▸ YOUR OBJECTIVE
Only lines holding the word "blen" are wanted from the records; copy all of them.

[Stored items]
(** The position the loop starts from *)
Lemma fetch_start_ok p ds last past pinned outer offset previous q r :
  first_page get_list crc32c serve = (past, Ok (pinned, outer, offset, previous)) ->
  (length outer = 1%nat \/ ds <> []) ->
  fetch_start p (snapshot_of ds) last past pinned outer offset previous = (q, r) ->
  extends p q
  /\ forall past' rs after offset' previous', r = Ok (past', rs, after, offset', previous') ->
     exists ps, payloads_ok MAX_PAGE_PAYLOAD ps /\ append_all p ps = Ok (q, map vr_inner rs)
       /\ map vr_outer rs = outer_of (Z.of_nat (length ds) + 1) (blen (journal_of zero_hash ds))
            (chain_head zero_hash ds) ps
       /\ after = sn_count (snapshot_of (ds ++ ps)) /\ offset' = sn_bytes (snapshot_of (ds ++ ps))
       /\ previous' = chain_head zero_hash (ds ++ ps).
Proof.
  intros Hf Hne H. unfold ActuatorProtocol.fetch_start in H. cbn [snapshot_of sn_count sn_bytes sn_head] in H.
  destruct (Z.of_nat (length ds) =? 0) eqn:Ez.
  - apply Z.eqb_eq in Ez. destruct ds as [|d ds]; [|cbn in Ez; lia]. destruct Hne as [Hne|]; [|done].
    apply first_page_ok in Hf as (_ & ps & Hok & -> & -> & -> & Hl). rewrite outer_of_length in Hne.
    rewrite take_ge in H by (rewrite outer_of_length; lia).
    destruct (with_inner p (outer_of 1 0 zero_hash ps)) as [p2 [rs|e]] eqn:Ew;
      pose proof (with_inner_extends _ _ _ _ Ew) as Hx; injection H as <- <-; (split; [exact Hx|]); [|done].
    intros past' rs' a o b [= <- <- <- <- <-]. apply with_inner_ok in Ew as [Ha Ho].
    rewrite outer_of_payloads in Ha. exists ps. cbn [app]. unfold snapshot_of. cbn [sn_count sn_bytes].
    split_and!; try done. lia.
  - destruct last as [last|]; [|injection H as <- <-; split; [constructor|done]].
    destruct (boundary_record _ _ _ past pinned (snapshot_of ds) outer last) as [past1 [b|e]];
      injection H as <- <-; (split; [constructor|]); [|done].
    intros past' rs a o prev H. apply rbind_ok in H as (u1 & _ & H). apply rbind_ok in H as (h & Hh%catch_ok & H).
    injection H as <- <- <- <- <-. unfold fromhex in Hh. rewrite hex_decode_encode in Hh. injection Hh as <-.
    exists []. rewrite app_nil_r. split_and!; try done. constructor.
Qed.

--

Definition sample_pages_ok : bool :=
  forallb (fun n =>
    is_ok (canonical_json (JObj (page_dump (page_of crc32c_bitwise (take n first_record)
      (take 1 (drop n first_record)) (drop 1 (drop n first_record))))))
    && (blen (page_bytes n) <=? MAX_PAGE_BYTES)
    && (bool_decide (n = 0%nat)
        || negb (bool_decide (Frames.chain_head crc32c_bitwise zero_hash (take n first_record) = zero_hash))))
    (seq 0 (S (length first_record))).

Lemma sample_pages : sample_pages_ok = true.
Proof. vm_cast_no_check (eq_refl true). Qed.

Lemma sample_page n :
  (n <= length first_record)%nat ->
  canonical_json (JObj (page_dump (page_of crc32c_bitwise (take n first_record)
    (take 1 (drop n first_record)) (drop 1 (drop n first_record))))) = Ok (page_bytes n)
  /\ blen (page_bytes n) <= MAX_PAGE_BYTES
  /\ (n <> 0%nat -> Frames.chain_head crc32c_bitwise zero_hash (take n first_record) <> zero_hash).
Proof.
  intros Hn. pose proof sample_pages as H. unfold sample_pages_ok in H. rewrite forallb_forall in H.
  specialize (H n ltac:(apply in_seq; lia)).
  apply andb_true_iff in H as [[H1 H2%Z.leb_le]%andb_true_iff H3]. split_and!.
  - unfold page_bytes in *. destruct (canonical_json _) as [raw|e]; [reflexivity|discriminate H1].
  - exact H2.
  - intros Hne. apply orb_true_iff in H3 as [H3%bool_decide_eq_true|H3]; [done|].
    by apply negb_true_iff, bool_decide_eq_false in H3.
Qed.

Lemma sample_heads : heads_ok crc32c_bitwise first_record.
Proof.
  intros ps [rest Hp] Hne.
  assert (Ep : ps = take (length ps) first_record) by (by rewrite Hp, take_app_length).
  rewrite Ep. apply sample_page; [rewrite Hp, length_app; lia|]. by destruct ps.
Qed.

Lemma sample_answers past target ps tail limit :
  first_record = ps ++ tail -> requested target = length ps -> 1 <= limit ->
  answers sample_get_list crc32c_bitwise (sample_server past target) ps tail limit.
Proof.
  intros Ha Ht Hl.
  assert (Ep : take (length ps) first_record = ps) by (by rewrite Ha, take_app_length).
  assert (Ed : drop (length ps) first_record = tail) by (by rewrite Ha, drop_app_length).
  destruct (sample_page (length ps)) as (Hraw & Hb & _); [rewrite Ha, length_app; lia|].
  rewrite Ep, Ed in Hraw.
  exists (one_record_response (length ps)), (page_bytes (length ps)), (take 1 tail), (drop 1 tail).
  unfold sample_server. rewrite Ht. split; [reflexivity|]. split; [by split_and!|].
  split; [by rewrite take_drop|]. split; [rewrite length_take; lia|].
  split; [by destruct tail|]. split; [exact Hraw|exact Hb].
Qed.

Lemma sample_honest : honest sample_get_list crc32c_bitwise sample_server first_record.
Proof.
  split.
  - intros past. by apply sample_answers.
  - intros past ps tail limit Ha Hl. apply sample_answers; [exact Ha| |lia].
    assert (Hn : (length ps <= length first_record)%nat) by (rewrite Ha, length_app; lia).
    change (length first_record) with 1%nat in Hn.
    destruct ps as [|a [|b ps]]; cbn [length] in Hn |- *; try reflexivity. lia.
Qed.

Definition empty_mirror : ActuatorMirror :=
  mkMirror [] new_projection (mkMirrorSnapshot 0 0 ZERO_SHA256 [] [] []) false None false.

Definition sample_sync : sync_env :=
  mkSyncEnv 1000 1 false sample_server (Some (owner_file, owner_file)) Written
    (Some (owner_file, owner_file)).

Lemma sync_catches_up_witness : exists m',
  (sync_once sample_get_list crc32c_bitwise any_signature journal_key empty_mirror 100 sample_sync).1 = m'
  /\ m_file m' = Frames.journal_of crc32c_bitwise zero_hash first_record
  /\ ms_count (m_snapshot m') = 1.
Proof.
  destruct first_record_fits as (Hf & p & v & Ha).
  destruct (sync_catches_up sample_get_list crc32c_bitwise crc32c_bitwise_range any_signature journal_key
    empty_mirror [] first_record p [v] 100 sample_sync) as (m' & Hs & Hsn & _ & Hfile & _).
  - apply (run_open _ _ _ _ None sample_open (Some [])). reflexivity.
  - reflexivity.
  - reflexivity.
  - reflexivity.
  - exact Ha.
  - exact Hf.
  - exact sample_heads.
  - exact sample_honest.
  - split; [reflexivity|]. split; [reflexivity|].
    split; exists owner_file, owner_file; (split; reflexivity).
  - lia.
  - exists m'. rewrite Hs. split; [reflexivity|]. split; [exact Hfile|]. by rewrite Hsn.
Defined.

==

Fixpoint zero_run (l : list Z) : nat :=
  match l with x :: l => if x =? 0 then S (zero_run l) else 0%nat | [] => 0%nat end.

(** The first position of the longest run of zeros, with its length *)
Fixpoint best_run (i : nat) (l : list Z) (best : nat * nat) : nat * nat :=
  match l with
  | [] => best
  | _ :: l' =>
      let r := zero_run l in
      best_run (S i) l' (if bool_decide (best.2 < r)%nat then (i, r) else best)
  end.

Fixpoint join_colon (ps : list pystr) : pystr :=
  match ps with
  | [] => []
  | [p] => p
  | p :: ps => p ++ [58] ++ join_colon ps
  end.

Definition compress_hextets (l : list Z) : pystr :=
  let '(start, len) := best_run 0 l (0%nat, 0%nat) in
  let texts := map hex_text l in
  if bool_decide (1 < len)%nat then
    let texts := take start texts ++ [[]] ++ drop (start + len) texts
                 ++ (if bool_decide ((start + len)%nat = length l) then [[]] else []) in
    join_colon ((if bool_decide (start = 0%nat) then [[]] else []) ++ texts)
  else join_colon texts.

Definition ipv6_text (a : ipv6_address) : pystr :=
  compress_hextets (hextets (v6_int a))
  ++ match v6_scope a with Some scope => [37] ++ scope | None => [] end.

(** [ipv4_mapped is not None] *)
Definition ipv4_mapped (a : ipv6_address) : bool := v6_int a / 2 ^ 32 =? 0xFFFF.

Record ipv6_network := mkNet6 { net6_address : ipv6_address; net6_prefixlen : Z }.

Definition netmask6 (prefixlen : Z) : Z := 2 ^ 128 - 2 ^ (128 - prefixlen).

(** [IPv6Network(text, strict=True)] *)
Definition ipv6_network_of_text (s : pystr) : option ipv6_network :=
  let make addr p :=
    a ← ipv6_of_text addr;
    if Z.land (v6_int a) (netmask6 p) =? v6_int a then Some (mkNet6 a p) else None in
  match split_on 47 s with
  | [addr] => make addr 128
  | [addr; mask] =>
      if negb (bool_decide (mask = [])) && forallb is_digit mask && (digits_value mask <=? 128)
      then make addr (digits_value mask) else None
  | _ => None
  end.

▸ EXERCISE ANSWER
       /\ map vr_outer rs = outer_of (Z.of_nat (length ds) + 1) (blen (journal_of zero_hash ds))
    && (blen (page_bytes n) <=? MAX_PAGE_BYTES)
  /\ blen (page_bytes n) <= MAX_PAGE_BYTES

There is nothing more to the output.